As publishers prepare for the fireside reading season, they're counting on scholars to light a flame by bringing insights on religion to general audiences far removed from campus. It's all part of an effort to capture more of what scholars have to offer, beyond a mountain of footnotes, for readers who crave books from experts.

Publishing scholars for general audiences has long been tricky. Religion sociologist Scott Thumma, author of Megachurch Myths (Jossey-Bass, 2007), says scholars in his field have little incentive to write for nonacademic audiences. "If a tenured faculty member writes for a nonacademic press, it doesn't count to their school or to the scholarly community, so very few do it," Thumma notes.

Even when scholars are well established in their field and want to "break out" to reach wide audiences, they often struggle to gain readerships. "Most scholars are not able to pull it off," says Mark Tauber, senior v-p and publisher at HarperOne. "But for those who can—who have the ability to not only write but also present themselves in accessible ways to untrained folks—it's an incredible asset."

Despite systemic obstacles, publishers are increasingly encouraging scholars who demonstrate the potential and passion to "break out." Baylor University Press aims to grow sales and fulfill its outreach mission by tailoring more of its books for a general audience of educated Christian laypeople, according to Nicole Murphy, director of marketing. In October BUP will release The Friends We Keep: Unleashing Christianity's Compassion for Animals by Laura Hobgood-Oster, a professor of religion and environmental studies at Southwestern University.

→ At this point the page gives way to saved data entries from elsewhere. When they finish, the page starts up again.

Lemma takeBytes_inv b x rest :
  takeBytes b = Ok (x, rest) -> b = field x ++ rest /\ len x <= 65535.
Proof.
  unfold takeBytes, takeU16. destruct (take_le 2 b) as [[n r]|e|] eqn:E; cbn [bind]; try done.
  apply (take_le_inv 2) in E as [-> Hn]. destruct (u16 (len r) <? n) eqn:E; [done|]. reflect_bools.
  assert (u16 (len r) <= len r) by (apply Z.mod_le; [apply len_nonneg|lia]).
  rewrite !slice_ok by lia. cbn [bind]. intros [= <- <-].
  assert (Hl : len (sub r 0 n) = n) by (rewrite len_sub; lia).
  unfold field. rewrite Hl. split; [|lia]. rewrite <- app_assoc. f_equal.
  rewrite <- (sub_split r 0 n (len r)) by lia. by rewrite sub_full by lia.
Qed.

Lemma takeBytes_safe b : safe (takeBytes b).
Proof.
  unfold safe, takeBytes. pose proof (take_le_safe 2 b ltac:(lia)) as Hs. unfold takeU16.
  destruct (take_le 2 b) as [[n r]|e|] eqn:E; cbn [bind]; try done.
  apply (take_le_inv 2) in E as [_ Hn]. destruct (u16 (len r) <? n) eqn:E; [done|]. reflect_bools.
  assert (u16 (len r) <= len r) by (apply Z.mod_le; [apply len_nonneg|lia]).
  by rewrite !slice_ok by lia.
Qed.

Lemma bad_version_cons p : bad_version p = false -> exists rest, p = payloadVersion :: rest.
Proof. destruct p as [|v p]; [done|]. cbn. intros E. reflect_bools. subst. by eexists. Qed.

Lemma slice_tail {E A} (x : A) l : @slice E A (x :: l) 1 (len (x :: l)) = Ok l.
Proof. rewrite slice_ok by len_lia. by rewrite sub_suffix by lia. Qed.

(** ** Payloads: exact inverses *)

Lemma encodeObservation_ok src dst :
  len src <= 65535 -> len dst <= 65535 ->
  encodeObservation src dst = Ok (payloadVersion :: field src ++ field dst).
Proof.
  intros Hs Hd. unfold encodeObservation. rewrite putBytes_ok by done. cbn [bind].
  rewrite putBytes_ok by done. by rewrite <- app_assoc.
Qed.

Lemma decodeObservation_field src dst :
  len src <= 65535 -> len dst <= 65535 -> len src <= u16 (len src + (2 + len dst)) ->
  decodeObservation (payloadVersion :: field src ++ field dst) = Ok (src, dst).
Proof.
  intros Hs Hd Hu. pose proof (len_nonneg dst). unfold decodeObservation. cbn [bad_version].
  rewrite bool_decide_eq_true_2 by done. cbn [negb]. rewrite slice_tail. cbn [bind].
  rewrite takeBytes_field by (rewrite ?len_field; done). cbn [bind].
  rewrite <- (app_nil_r (field dst)), takeBytes_field; [done..|].
  rewrite len_nil, u16_small by (unfold is_u16; lia). lia.
Qed.

Lemma decodeObservation_inv p src dst :
  decodeObservation p = Ok (src, dst) -> encodeObservation src dst = Ok p.
Proof.
  unfold decodeObservation. destruct (bad_version p) eqn:E; [done|].
  apply bad_version_cons in E as [r ->]. rewrite slice_tail. cbn [bind].
  destruct (takeBytes r) as [[x r1]|?|] eqn:E1; cbn [bind]; try done.
  destruct (takeBytes r1) as [[y r2]|?|] eqn:E2; cbn [bind]; try done.
  destruct (len r2 =? 0) eqn:E3; cbn [negb]; [|done]. reflect_bools. intros [= <- <-].
  apply takeBytes_inv in E1 as [-> ?]. apply takeBytes_inv in E2 as [-> ?].
  apply len_zero_nil in E3 as ->. rewrite app_nil_r. by apply encodeObservation_ok.
Qed.

(** The observation payload: what decodes is exactly an encoding, and an
    encoding of two roots below 64 KiB together decodes to them. *)
Lemma Observation_roundtrip src dst p :
  len src + len dst <= 65533 ->
  encodeObservation src dst = Ok p <-> decodeObservation p = Ok (src, dst).
Proof.
  intros Hl. pose proof (len_nonneg src). pose proof (len_nonneg dst).
  split; [|apply decodeObservation_inv].
  rewrite encodeObservation_ok by lia. intros <-%Ok_inj. apply decodeObservation_field; [lia..|].
  rewrite u16_small by (unfold is_u16; lia). lia.
Qed.

(** An observation of more than 64 KiB is written and never read back: the
    decoder compares a 16-bit truncation of what is left with the length of the
    first root. *)
Lemma decodeObservation_long src dst :
  len src <= 65535 -> len dst <= 65535 -> 65534 <= len src + len dst -> len dst <= 65533 ->
  exists p, encodeObservation src dst = Ok p /\
    decodeObservation p = Err (TextError "short payload bytes").
Proof.
  intros Hs Hd Hl Hd'. pose proof (len_nonneg src). pose proof (len_nonneg dst).
  eexists. split; [by apply encodeObservation_ok|]. unfold decodeObservation. cbn [bad_version].
  rewrite bool_decide_eq_true_2 by done. cbn [negb]. rewrite slice_tail. cbn [bind].
  rewrite takeBytes_wrapped; [done|done|]. rewrite len_field. unfold u16.
  replace ((len src + (2 + len dst)) mod 65536) with (len src + len dst - 65534); [lia|].
  apply (Z.mod_unique _ _ 1); lia.
Qed.

Lemma decodePlanDigest_encode d n :
  len d = 32 -> is_u32 n -> decodePlanDigest (encodePlanDigest d n) = Ok (d, n).
Proof.
  intros Hd Hn. unfold decodePlanDigest, encodePlanDigest, putU32.
  assert (Hl : len (([payloadVersion] ++ d) ++ le_bytes 4 n) = 37) by len_lia.
  rewrite Hl. cbn [bad_version app]. rewrite bool_decide_eq_true_2 by done. cbn [negb orb Z.ltb Z.eqb].
  replace (37 <? 1 + 32 + 4) with false by done. cbn [orb].
  rewrite slice_ok by len_lia. cbn [bind]. rewrite slice_ok by len_lia. cbn [bind].
  change (payloadVersion :: d ++ le_bytes 4 n) with ([payloadVersion] ++ d ++ le_bytes 4 n).
  repeat sub_step. rewrite le_val_bytes by (unfold is_u32 in Hn; lia).
  rewrite copy_exact; [done|]. pose proof (len_zeros 32 ltac:(lia)). unfold len in *. lia.
Qed.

Murphy and Tauber say they've seen schools become somewhat more supportive of faculty who aspire to be well-known authors. One reason: it helps raise a school's profile. Boston University may soon see such a boost as a young assistant professor of New Testament, Jennifer Wright Knust, defies academic norms and publishes Unprotected Texts: The Bible's Surprising Contradictions About Sex and Desire (Feb. 2011) with HarperOne.

Veteran scholars with a proven track record once again dominate this season. Robert Putnam, author of the widely acclaimed Bowling Alone (Simon & Schuster, 2001), is doing what his editor calls an "old-fashioned multicity book tour" with coauthor David Campbell to promote American Grace: How Religion Divides and Unites Us (S&S, Oct.).

Repeat Daily Show guest Bart Ehrman (Misquoting Jesus) takes on biblical provenance with Forged: Writing in the Name of God—Why the Bible's Authors Are Not Who We Think They Are (HarperOne, Mar. 2011).

As publishers give scholars a wider platform, they're rolling out books that have both an intellectual and practical value. Historian Thomas Kidd's God of Liberty: A Religious History of the American Revolution (Basic, Oct.)—in what might be a parable for navigating today's religious tensions—tells how evangelicals and deists came together around the principle of religious liberty.

Says Lara Heimert, v-p and editorial director of Basic Books, "I think it is useful for everyone to look back and see that the lines we've drawn politically in America now were not always so clear."

Yale University Press, which has beefed up promotion of its religion list since the 2008 launch of the Anchor Yale Bible series, is also mining history to enrich readers' faith lives. Robert Kiely, a Harvard professor emeritus of English literature, animates the lives of saints in Blessed and Beautiful (Oct.), a richly illustrated volume.

At Eerdmans, a scholar-as-guide motif aims to equip Christians to live faithfully in a complex world. In Good and Bad Ways to Think about Religion and Politics (Oct.), Robert Benne warns against the perils of equating faithfulness with pursuit of one or another political agenda.

Soon readers will have their say about which scholarly insights they find most helpful. And like good pupils, publishers will be taking notes.